Dominic shot me a look. “If the pattern continues, another slaughter. We need to prepare ourselves, so when the Damned attack again, we can follow them back whence the
y came.”
I bit my lip at his use of the word “whence.” Such formal vernacular didn’t bode well for his mood once we reached his rooms. “A stakeout?”
“Precisely. It’s a better and more precise plan than revealing my DNA to the FBI,” Dominic hissed.
“I didn’t—”
Dominic covered my lips with his finger. “Whatever you are about to say, swallow it and regurgitate it when we reach my rooms.” He looked around. “Here is not the place.”
I rolled my eyes but swallowed my words all the same. The coven was filled with beings whose extraordinary hearing could detect even the barest of whispers. Not to mention that we had absolutely no idea where Bex, the Chancellor, and their Day Reaper entourage were taking their day rest. They could still be somewhere in the coven, waiting.
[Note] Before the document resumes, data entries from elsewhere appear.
Lemma stored_complete_usable chat s :
  stored_complete chat s = true ↔ usable chat "" (default "" (direct_path s)) (media_key s) (file_sha256 s) (file_enc_sha256 s).
Proof.
  unfold stored_complete, usable. rewrite !andb_true_iff, !orb_true_iff, !andb_true_iff, !negb_true_iff, !bool_decide_eq_true.
  rewrite !String.eqb_neq. naive_solver.
Qed.

Lemma no_media_blank s : no_media s = true ↔ blank s.
Proof. unfold no_media, blank. rewrite !andb_true_iff, !bool_decide_eq_true, !String.eqb_eq. tauto. Qed.

Lemma replaceMedia_takes_over history m old :
  replaceMedia (complete_media m) history (ChatJID m) old (media (messageArgs m)) = true ↔ takes_over history m old.
Proof.
  assert (direct_path (media (messageArgs m)) = nullif_empty (DirectPath m)) as Hd.
  { pose proof (args_credentials m) as Ha. unfold credentials_of, message_credentials in Ha. congruence. }
  unfold replaceMedia, takes_over. rewrite Hd, orb_true_iff, no_media_blank, andb_true_iff, negb_true_iff, <-stored_complete_usable.
  unfold complete_media. rewrite mediaComplete_usable, !andb_false_iff, bool_decide_eq_false.
  assert (¬ nullif_empty (DirectPath m) ≠ direct_path old ↔ nullif_empty (DirectPath m) = direct_path old) as ->
    by (split; [apply dec_stable|auto]).
  destruct history, (stored_complete (ChatJID m) old); intuition discriminate.
Qed.

Lemma store_takes_over history m t old :
  Content m ≠ "" ∨ MediaType m ≠ "" → t !! (ID m, ChatJID m) = Some old →
  ∃ r, run t (Store history m) !! (ID m, ChatJID m) = Some r ∧
    (takes_over history m (media old) → credentials_of (media r) = message_credentials m) ∧
    (¬ takes_over history m (media old) → media r = media old).
Proof.
  intros Hne Ht. simpl. unfold StoreMessage. replace (String.eqb (Content m) "" && String.eqb (MediaType m) "") with false
    by (symmetry; apply andb_false_iff; rewrite !String.eqb_neq; tauto).
  unfold insertMessage. rewrite Ht, lookup_insert_eq. eexists. split; [done|]. rewrite <-replaceMedia_takes_over, <-args_credentials.
  cbn [upsert_row media]. destruct (replaceMedia _ _ _ _ _); (split; intros Hx); [done|by destruct Hx|done|done].
Qed.
End Statements.

(** ** Properties *)

(** [C28] A media snapshot is never a mixture: after any sequence of stores, history
    replays, twin repairs, refreshed media, adopted hashes, edits,
    revocations, marks, live positions and removals on a table that starts
    empty (startup migrations and the direct-path setter only tests call are
    excluded), the URL, path, key and hashes of a row are those of one single
    statement for that row, but for a hash that statement did not have, which
    is then one the object store adopted for the row afterwards; and the
    length is one a statement gave for the same hash, or for a missing hash
    that was adopted.  A stored message that is not empty takes over the media of an existing
    row exactly when the row had no media, or when the message's media can be
    downloaded and, in a history replay, does not put another path over media
    that already has a usable one; otherwise the row's media is left as it is. *)
Theorem snapshot_never_mixed `{JidOps} `{Sqlite} (marshal : messageLocation → string) (ss : list statement) :
  Forall issued ss →
  (∀ k r, foldl (run marshal) ∅ ss !! k = Some r →
     origin ss k (credentials_of (media r)) ∧
     ∀ n, file_length (media r) = Some n → origin_length ss k (file_sha256 (media r)) n) ∧
  (∀ history m old, Content m ≠ "" ∨ MediaType m ≠ "" → foldl (run marshal) ∅ ss !! (ID m, ChatJID m) = Some old →
     ∃ r, foldl (run marshal) ∅ (ss ++ [Store history m]) !! (ID m, ChatJID m) = Some r ∧
       (takes_over history m (media old) → credentials_of (media r) = message_credentials m) ∧
       (¬ takes_over history m (media old) → media r = media old)).
Proof.
  intros Hss. split; [intros k r Hr; by apply (runs_sourced marshal)|]. intros history m old Hne Hold. rewrite foldl_app.
  by apply (store_takes_over marshal).
Qed.

(** The archive forgets nothing it has to remember: whatever statements
    follow, a row stays, its first revocation time stays, an edited text and
    its mentions change only to those of a newer edit and not at all once the
    message is revoked, acknowledged receipts and view-once marks stay, and a
    snapshot a download can use is never replaced by one it cannot use. *)
Theorem row_never_forgets `{JidOps} `{Sqlite} (marshal : messageLocation → string) (ss : list statement) (t : messages) (k : key)
    (r : message_row) :
  Forall refresh_complete ss → t !! k = Some r → ∃ r', foldl (run marshal) t ss !! k = Some r' ∧ kept k.2 r r'.
Proof. apply runs_kept. Qed.

(** An instance to evaluate the statements on. *)
Definition plain_sqlite : Sqlite := {|
  jval := string;
  text_length s := Z.of_nat (String.length s);
  json_valid _ := true;
  json_type _ _ := None;
  json_extract _ _ := None;
  json_text _ _ := None;
  json_int _ _ := None;
  json_object _ := "{}";
  json_patch a _ := a;
|}.

(** A photo of a direct chat. *)
Definition photo (url key sha enc text : string) : storedMessage :=
  {| ID := "M1"; ChatJID := "1@s.whatsapp.net"; Sender := "1@s.whatsapp.net"; Content := text; Timestamp := 5 * 10 ^ 9;
     IsFromMe := false; MediaType := "image"; Filename := ""; URL := url; MediaKey := nullif_empty key;
     FileSHA256 := nullif_empty sha; FileEncSHA256 := nullif_empty enc; FileLength := None; QuotedMessageID := "";
     DirectPath := url; Presentation := None; Location := None; RetryChat := ""; RetrySender := ""; Mentions := "" |}.

(** A complete photo, an edit, then a replay without its key. *)
Definition photo_history : list (@statement plain_sqlite) :=
  [Store false (photo "/a" "k1" "s1" "e1" "hi");
   OwnEdit ("M1", "1@s.whatsapp.net") "hello" 7000;
   Store true (photo "/b" "" "s2" "" "hi")].

Lemma snapshot_never_mixed_witness :
  let _ := RefJid.ops in let _ := plain_sqlite in
  ∃ r, foldl (run (λ _, "")) ∅ photo_history !! ("M1", "1@s.whatsapp.net") = Some r ∧ media_key (media r) = Some "k1" ∧
    origin photo_history ("M1", "1@s.whatsapp.net") (credentials_of (media r)) ∧
    ∃ r', foldl (run (λ _, "")) ∅ (photo_history ++ [Store false (photo "/c" "k3" "s3" "e3" "hi")]) !! ("M1", "1@s.whatsapp.net") = Some r' ∧
      credentials_of (media r') = ("/c", Some "/c", Some "k3", Some "s3", Some "e3").
Proof.
  cbv zeta. destruct (@snapshot_never_mixed RefJid.ops plain_sqlite (λ _, "") photo_history ltac:(repeat constructor)) as [Ho Ht].
  eexists. split; [vm_compute; reflexivity|]. split; [reflexivity|]. split; [apply Ho; vm_compute; reflexivity|].
  destruct (Ht false (photo "/c" "k3" "s3" "e3" "hi") _ ltac:(left; discriminate) ltac:(vm_compute; reflexivity)) as (r' & Hr' & Hin & _).
  exists r'. split; [exact Hr'|]. apply Hin. right. split; [|discriminate].
  split; [left; discriminate|]. split; [cbn; lia|]. left. cbn. lia.
Defined.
Watching.
Listening.
No matter how much I wanted to defend myself, I’d have to wait.
We reached his rooms a few minutes later. Dominic knocked the door open with his elbow, strode in at a sharp clip, and promptly deposited me on the bed. Despite his fury, he took care to deposit me gently and prop my back and leg with various pillows. I tried to school my expression to hide the pain, but the set, pinched expression on his own face told me he knew exactly how much my leg and hip were killing me.
Despite the pain, I was keenly aware of being back in his bed.
I ignored the blush flaming my cheeks and asked cockily, “May I regurgitate now?”
“No.” Dominic dropped to all fours and let loose a deep, pain-filled howl that shook the bed. His ears pointed, his teeth sharpened, his fangs lengthened, and his nails grew to talons. Both knees snapped back into hind legs with a wet double pop.
I eased forward fractionally. “Dominic?”